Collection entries

·····

Lemma decode_complete d p d0 p0 :
  bytes d -> bytes p -> bytes d0 -> bytes p0 -> 0 < zlen d <= 239 -> zlen d0 = zlen d ->
  zlen p = 16 -> zlen p0 = 16 -> is_codeword (d0 ++ p0) -> hamming (d0 ++ p0) (d ++ p) <= 8 ->
  exists n d' p' pos, rs_decode_internal codec d p (zlen d) = Decoded n d' p' pos /\ n <= 8.
Proof.
  intros Bd Bp Bd0 Bp0 Hl Hl0 Hp Hp0 C Hh.
  set (w0 := d0 ++ p0) in *. set (w := d ++ p) in *.
  assert (Bw0 : bytes w0) by (by apply bytes_app). assert (Bw : bytes w) by (by apply bytes_app).
  assert (Hz : zlen w0 = zlen w) by (unfold w0, w; zlen).
  assert (Hzw : zlen w0 = 255 - (239 - zlen d)) by (rewrite Hz; unfold w; zlen).
  set (cs := diff_corrections w0 w).
  assert (Ok : Forall (fun c => 0 < fst c < 256 /\ 0 <= snd c < 255 - (239 - zlen d)) cs)
    by (rewrite <- Hzw; by apply diff_corrections_ok).
  assert (Nd : NoDup (map snd cs)) by (unfold cs; rewrite snd_diff; apply nodup_changed).
  assert (Hcs : zlen cs = hamming w0 w)
    by (unfold cs, diff_corrections; rewrite zlen_map; by apply zlen_changed).
  assert (Hsyn : forall i, 0 <= i < 16 -> syndrome i w = fix_sum (255 - (239 - zlen d)) i cs).
  { intros i Hi. rewrite <- (fix_all_diff w0 w) by done. fold cs.
    rewrite (syndrome_fix_all (255 - (239 - zlen d))); [|done|done|].
    - rewrite (C i Hi). ring.
    - eapply Forall_impl; [|exact Ok]. intros c [? ?]. split; [unfold is_byte|]; lia. }
  destruct (decide (zlen cs = 0)) as [E|].
  - exists 0, d, p, []. split; [|lia]. unfold rs_decode_internal.
    change (nn codec - nroots codec) with 239.
    assert ((239 - zlen d <? 0) || (239 <=? 239 - zlen d) = false) as ->.
    { apply orb_false_intro; [apply Z.ltb_ge|apply Z.leb_gt]; lia. }
    assert (is_codeword (d ++ p)) as Cw.
    { intros i Hi. fold w. rewrite Hsyn by done. by destruct cs. }
    by apply syndromes_clean in Cw as ->; [|done|done|lia].
  - apply (decode_damaged (239 - zlen d) cs); try done; [lia|].
    pose proof (zlen_nonneg cs). lia.
Qed.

·····

TRY IT
Write out every record above, word for word.

ANSWER BELOW
Lemma decode_complete d p d0 p0 :
  bytes d -> bytes p -> bytes d0 -> bytes p0 -> 0 < zlen d <= 239 -> zlen d0 = zlen d ->
  zlen p = 16 -> zlen p0 = 16 -> is_codeword (d0 ++ p0) -> hamming (d0 ++ p0) (d ++ p) <= 8 ->
  exists n d' p' pos, rs_decode_internal codec d p (zlen d) = Decoded n d' p' pos /\ n <= 8.
Proof.
  intros Bd Bp Bd0 Bp0 Hl Hl0 Hp Hp0 C Hh.
  set (w0 := d0 ++ p0) in *. set (w := d ++ p) in *.
  assert (Bw0 : bytes w0) by (by apply bytes_app). assert (Bw : bytes w) by (by apply bytes_app).
  assert (Hz : zlen w0 = zlen w) by (unfold w0, w; zlen).
  assert (Hzw : zlen w0 = 255 - (239 - zlen d)) by (rewrite Hz; unfold w; zlen).
  set (cs := diff_corrections w0 w).
  assert (Ok : Forall (fun c => 0 < fst c < 256 /\ 0 <= snd c < 255 - (239 - zlen d)) cs)
    by (rewrite <- Hzw; by apply diff_corrections_ok).
  assert (Nd : NoDup (map snd cs)) by (unfold cs; rewrite snd_diff; apply nodup_changed).
  assert (Hcs : zlen cs = hamming w0 w)
    by (unfold cs, diff_corrections; rewrite zlen_map; by apply zlen_changed).
  assert (Hsyn : forall i, 0 <= i < 16 -> syndrome i w = fix_sum (255 - (239 - zlen d)) i cs).
  { intros i Hi. rewrite <- (fix_all_diff w0 w) by done. fold cs.
    rewrite (syndrome_fix_all (255 - (239 - zlen d))); [|done|done|].
    - rewrite (C i Hi). ring.
    - eapply Forall_impl; [|exact Ok]. intros c [? ?]. split; [unfold is_byte|]; lia. }
  destruct (decide (zlen cs = 0)) as [E|].
  - exists 0, d, p, []. split; [|lia]. unfold rs_decode_internal.
    change (nn codec - nroots codec) with 239.
    assert ((239 - zlen d <? 0) || (239 <=? 239 - zlen d) = false) as ->.
    { apply orb_false_intro; [apply Z.ltb_ge|apply Z.leb_gt]; lia. }
    assert (is_codeword (d ++ p)) as Cw.
    { intros i Hi. fold w. rewrite Hsyn by done. by destruct cs. }
    by apply syndromes_clean in Cw as ->; [|done|done|lia].
  - apply (decode_damaged (239 - zlen d) cs); try done; [lia|].
    pose proof (zlen_nonneg cs). lia.
Qed.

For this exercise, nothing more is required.